Another interesting episode recently involved Twitter in an indirect way. Indeed, a bizarre accident shed light on the nature of tweets and on the limits to freedom of expression that one has to take into consideration.

The unfortunate event involved a couple of Irish tourists who were stopped and handcuffed at Los Angeles International Airport (LAX) because of their “suspicious” tweets.  Indeed, as many other social networks, Twitter is monitored by a considerable number of U.S. special agents that were – probably disproportionately – alerted when they figured out that Mr. Leigh Van Bryan, an Irishman, was tweeting:

Free this week, for quick gossip/prep before I go and destroy America

After questioning the couple for some hours, and despite the fact that the two tourists stressed the euphemistic nature of the tweet, Homeland Security officials sent them back to Ireland arguing that they were not allowed into the country.
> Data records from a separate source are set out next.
(** X6. The debug check is silent on an assigned variable: every sequence
    of member calls on a variable that a solver has assigned returns the
    same answers, throws the same, and leaves the same variable and the same
    calls on solvers, in a build with the check as in one without. *)
Theorem debug_build_agrees_on_assigned `{Utils} (ops : list Operation)
    (o : Object) :
  Assigned (base (self o)) = true ->
  perform_all true ops o = perform_all false ops o.
Proof.
  revert o. induction ops as [|op ops IH]; intros o HA; [done|].
  simpl. unfold mbind, M_bind, bind.
  rewrite (perform_debug_irrelevant op o HA).
  destruct (perform false op o) as [[e|a] o'] eqn:E; [done|].
  rewrite IH; [done|].
  replace o' with (snd (perform false op o)) by (by rewrite E).
  by apply perform_keeps_assigned_true.
Qed.

Lemma debug_build_agrees_on_assigned_witness :
  perform_all (H:=eps_Utils) true [Call_Freeze; Get_Value; Call_UnFreeze]
    (mkObject x_assigned []) =
  perform_all (H:=eps_Utils) false [Call_Freeze; Get_Value; Call_UnFreeze]
    (mkObject x_assigned []).
Proof.
  apply (debug_build_agrees_on_assigned (H:=eps_Utils)
           [Call_Freeze; Get_Value; Call_UnFreeze] (mkObject x_assigned [])).
  reflexivity.
Defined.

(** ** Setting and then getting *)

Section set_then_get.

Context {U : Utils}.
(** X5.  When no cost is a NaN, and neither is the threshold, the
    circuit that [synthesize] returns, on success or once the frontier
    has emptied, costs no more than the initial layer and no more than
    any candidate that was handed to [check_new_best]. *)
Theorem returned_circuit_is_cheapest self fuel c ps :
  isnan (success_threshold self) = false →
  (∀ c', isnan (calc_cost c') = false) →
  snd (synthesize self fuel) = Some (Returned c ps) →
  fle (calc_cost c) (calc_cost (instantiate gen_initial_layer)) = true
  ∧ Forall (λ d, fle (calc_cost c) d = true)
      (checked_dists (fst (synthesize self fuel))).
Proof.
  intros Ht Hnum. revert c ps.
  pose (P := λ st tr (r : option (Outcome Circuit)),
    flt (best_dist st) (success_threshold self) = false →
    best_recorded st →
    ∀ c ps, r = Some (Returned c ps) →
      fle (calc_cost c) (best_dist st) = true
      ∧ Forall (λ d, fle (calc_cost c) d = true) (checked_dists tr)).
  pose (R := λ tr (r : option (Outcome Circuit)),
    ∀ c ps, r = Some (Returned c ps) →
      fle (calc_cost c) (calc_cost (instantiate gen_initial_layer)) = true
      ∧ Forall (λ d, fle (calc_cost c) d = true) (checked_dists tr)).
  apply (synthesize_induction self P R).
  - intros fuel'. apply (run_induction self P (λ _, P)); unfold P.
    + intros st _ Hb Hrec c ps [= <- <-]. unfold best_recorded in Hrec.
      rewrite Hrec. split; [by apply fle_refl|]. observe. constructor.
    + done.
    + intros st top layer fr tr r _ IH Hb Hrec c ps Hr. observe.
      by apply (IH Hb Hrec c ps Hr).
    + intros layer st c0 ev o E Hb Hrec c ps [= ->].
      apply eval_successor_stop in E as [(Hs & -> & [= -> ->])|([=] & _)].
      observe. split; [|constructor].
      apply (fle_trans _ (success_threshold self)); [by apply flt_fle|].
      apply not_flt_fle; try done. rewrite Hrec. apply Hnum.
    + intros layer st c0 ev st' tr r E IH Hb Hrec c ps Hr.
      destruct (eval_successor_best_not_success _ _ _ _ _ _ Hb Hrec E)
        as [Hb' Hrec'].
      destruct (eval_successor_best_min _ _ _ _ _ _ Ht Hnum Hb Hrec E)
        as (Hle & Hev & Hle').
      destruct (IH Hb' Hrec' c ps Hr) as [IH1 IH2].
      observe. rewrite Hev. split; [by eapply fle_trans|].
      constructor; [by eapply fle_trans|done].
    + done.
    + done.
    + intros layer st tr r _ _ IH Hb Hrec c ps Hr. observe.
      by apply (IH Hb Hrec c ps Hr).
  - intros d0 Hs c ps [= <- <-]. observe. split; [by apply fle_refl|constructor].
  - intros d0 tr r Hs IH c ps Hr. observe. by apply (IH Hs ltac:(done) c ps Hr).
Qed.

(** *** The spacing of the prefixes *)

Lemma eval_successor_freeze self layer st c ev fl :
  eval_successor self layer st c = (ev, fl) →
  match fl with
  | Stop _ => freeze_layers ev = []
  | Next st' =>
      (freeze_layers ev = [] ∧ last_prefix_layer st' = last_prefix_layer st)
      ∨ (freeze_layers ev = [layer + 1]
         ∧ last_prefix_layer st' = layer + 1
         ∧ last_prefix_layer st + min_prefix_size self ≤ layer + 1)
  end.
Proof.
  eval_successor_cases Hs Hnb Hleap Hmax; try done;
    first [ by left
          | right; apply andb_true_iff in Hleap as [_ Hleap%Z.leb_le];
            split_and?; try done; lia ].
Qed.
(** * RTM generator: a shallow embedding of the traceability-matrix engine

    The development follows [azure-devops-rtm.js] (class
    [AzureDevOpsRTMGenerator] and the helper [parallel]) and the
    [/rtm-download] route of [server.js].

    Modelling conventions.
    - JavaScript strings are [string]s of 8-bit characters; [toLowerCase]
      and [trim] act on the ASCII range and leave other characters alone.
      On text of ASCII characters they are the functions of the code; a
      property that depends on the letter case, the white space or the
      length of a text is stated for such text.
    - [parseInt] gives the integer that the digits spell.  The code holds
      the double nearest to it, which is that integer when it is a safe
      integer (below [2^53] in absolute value); a property that depends on
      the value read is stated for safe integers.
    - An untyped JSON value that the code inspects (a priority, an
      acceptance-criterion reference) is a [JsValue]; numbers that occur
      there are integers and are carried as [Z].
    - A [throw] is the left injection of the error monad [Exc]; [try]/[catch]
      is [try_catch].
    - Doubles are IEEE-754 binary64 values, computed with the Standard
      Library's [SpecFloat] operations (round to nearest, ties to even). *)

From Stdlib Require Import ZArith String Ascii Bool Lia Arith List Permutation Sorted.
From Stdlib Require Import Numbers.DecimalString.
From Stdlib Require Numbers.DecimalPos.
From Stdlib Require Import Floats.SpecFloat.
Import ListNotations.

Local Open Scope string_scope.
Local Open Scope list_scope.

(* ================================================================== *)
(** ** JavaScript strings *)

(** One character of [String.prototype.toLowerCase], ASCII range. *)
Definition lower_ascii (c : ascii) : ascii :=
  let n := nat_of_ascii c in
  if (65 <=? n)%nat && (n <=? 90)%nat then ascii_of_nat (n + 32) else c.

Fixpoint toLowerCase (s : string) : string :=
  match s with
  | EmptyString => EmptyString
  | String c s' => String (lower_ascii c) (toLowerCase s')
  end.

(** [s.includes(kw)]: [kw] occurs in [s] as a contiguous substring. *)
Fixpoint includes (s kw : string) : bool :=
  String.prefix kw s
  || match s with
     | EmptyString => false
     | String _ s' => includes s' kw
     end.

(** [s.split(sep)] for a one-character separator: never the empty array. *)
Fixpoint split (sep : ascii) (s : string) : list string :=
  match s with
  | EmptyString => [EmptyString]
  | String c s' =>
      if Ascii.eqb c sep then EmptyString :: split sep s'
      else match split sep s' with
           | [] => [String c EmptyString]
           | seg :: segs => String c seg :: segs
           end
  end.
Definition popup_open (st : page) : bool :=
  negb (String.eqb (popup_display st) "none").

(** The input inside [form#change-username], as a click's target chain. *)
Definition input_in_form : list node :=
  [ {| node_id := Some "change-username-input"; node_classList := Some [] |};
    {| node_id := Some "change-username"; node_classList := Some [] |} ].

(** The element [apply_username_suggestions] builds for a suggestion. *)
Definition option_elem (s : suggestion) : li_elem :=
  {| role := Some "option"; ariaSelected := Some "false";
     classList := ["username-suggestion"; "author"];
     children := [Img ["avatar"] (avatar_url s); Span (name s)];
     on_click := Some (suggestion_value s) |}.

(** ** Vocabulary of the properties *)

(** The scenarios' stand-in for the parser.  It is right on the fragments
    they push: a paragraph or a plain text holds no element with the id
    "main", and a fragment that opens with the tag of such an element holds
    one. *)
Definition sample_parser (html : string) : bool :=
  String.eqb (String.substring 0 16 html) "<main id='main'>".

Definition alice : suggestion := {| name := "alice"; avatar_url := "a.png" |}.
Definition bob : suggestion := {| name := "bob"; avatar_url := "b.png" |}.

(** The state [close_popup(true)] starts from once the text is restored. *)
Definition restored (st : page) : page :=
  match old_username st with
  | Some o => exec (set_input_value o) st
  | None => st
  end.

(** [input_elem.blur()] changes nothing but the focus, and takes it off the
    input. *)
Definition blurred (st : page) : page := exec input_blur st.

(** What a commit leaves behind: the popup hidden and emptied, no snapshot,
    one [UsernameSelect] more on the socket, the dashboard cleared under a
    placeholder; the script's option array and highlight stay as they were. *)
Definition committed (name : string) (st st' : page) : Prop :=
  popup_open st' = false
  ∧ shown_options st' = []
  ∧ old_username st' = None
  ∧ sent st' = (sent st ++ [OutUsernameSelect (JStr name)])
  ∧ main_html st' = ""
  ∧ refresh_text st' = "getting PR data for user " +:+ name
  ∧ available_options st' = available_options st
  ∧ current_option st' = current_option st
  ∧ input_value st' = input_value st.

(** The element [r] is an option showing the suggestion [s]. *)
Definition offers (st : page) (r : nat) (s : suggestion) : Prop :=
  ∃ e, elems st !! r = Some e ∧ on_click e = Some (suggestion_value s).

(** An edit session: the input showing "alice" is clicked, the server
    offers alice and bob, the user types "bob". *)
Definition session_on_alice : page :=
  run [InputClick input_in_form;
       Message "09:00" (UsernameSuggestions [alice; bob]);
       InputEdited "bob"]
      (initial sample_parser "alice").

(** The user clicked the input showing "alice" and typed "octocat"; no
    suggestion came back. *)
Definition typed_octocat : page :=
  run [InputClick input_in_form; InputEdited "octocat"] (initial sample_parser "alice").

(** The session of [session_on_alice], before anything is typed. *)
Definition offered_alice : page :=
  run [InputClick input_in_form;
       Message "09:00" (UsernameSuggestions [alice; bob])]
      (initial sample_parser "alice").

(** The user clicked the input showing "alice" and has typed "al" so far. *)
Definition typing_al : page :=
  run [InputClick input_in_form; InputEdited "al"] (initial sample_parser "alice").

(** A fragment that holds no element with the id "main". *)
Definition bare_fragment : string := "<p>nothing to review</p>".

(** The server pushed [bare_fragment], which took [#main] away; then the
    user clicked the input showing "alice" and typed "octocat". *)
Definition typed_octocat_without_main : page :=
  run [Message "08:59" (UpdatePage bare_fragment);
       InputClick input_in_form; InputEdited "octocat"]
      (initial sample_parser "alice").

(** The focus sits in some other editable field of the page. *)
Definition editing_elsewhere : page :=
  run [FocusMoved (OnOther true)] (initial sample_parser "octocat").

(** The index [changeSelection] settles on when [f] left the highlight at
    [c], among [n] options. *)
Definition wrapped (n c : Z) : Z :=
  if (c >=? n)%Z then (c - n)%Z else if (c <? 0)%Z then (c + n)%Z else c.

(** Two states that differ at most in their elements and highlight. *)
Definition same_but_highlight (st st' : page) : Prop :=
  available_options st' = available_options st
  ∧ old_username st' = old_username st
  ∧ input_value st' = input_value st
  ∧ input_selected st' = input_selected st
  ∧ active st' = active st
  ∧ popup_display st' = popup_display st
  ∧ popup_children st' = popup_children st
  ∧ main_html st' = main_html st
  ∧ refresh_text st' = refresh_text st
  ∧ sent st' = sent st
  ∧ console st' = console st
  ∧ main_exists st' = main_exists st.

(** What the callbacks of [selectNext] and [selectPrev] set the highlight to. *)
Definition next_of (cur : option Z) (n : Z) : Z :=
  match cur with None => 0 | Some i => i + 1 end.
Though this episode may sound really “peculiar”, it is not a first. In fact, in January 2010, another traveler had to face the unexpected consequences of his incautious tweet. This time it was Mr. Paul Chambers, a British citizen, who, according to the Guardian, “had his computers and phones seized and was subsequently charged and convicted of causing a “menace” under the [U.K.] Communications Act 2003”.

Mr. Chambers was indeed charged under “improper use of public electronic communication network” because, while colorfully complaining about snow problems at Robin Hood Airport, he expressed his disappointment asserting that were he prevented from reaching his girlfriend in Dublin, he would have “blow[n]the airport sky-high”.

A chilling effect or an Orwellian one?

Freedom of expression is a fundamental human right, enshrined in binding and enforceable proscriptions on both sides of the Atlantic (i.e. First Amendment to the U.S. Constitution and both Article 10 of the European Convention on Human Rights and Article 11 of the Charter of Fundamental rights of the European Union).

The aforementioned episodes might seem to signal an anti-freedom-of-expression trend. However, one has to consider that even if Human Rights are both a justification and a limitation of power, any sovereign State has the right to define restrictions on people’s freedom of expression in order to protect national security or public order.

What is worth remarking is that tweets are non-private messages. Hence, though one may argue that this kind of network policing and freedom-of-expression limiting may trigger a chilling effect, one has to recognize that the public nature of the tweet allows every individual to “follow” it. And a “follower” may be a naïve acquaintance or a special – and slightly Orwellian – agent.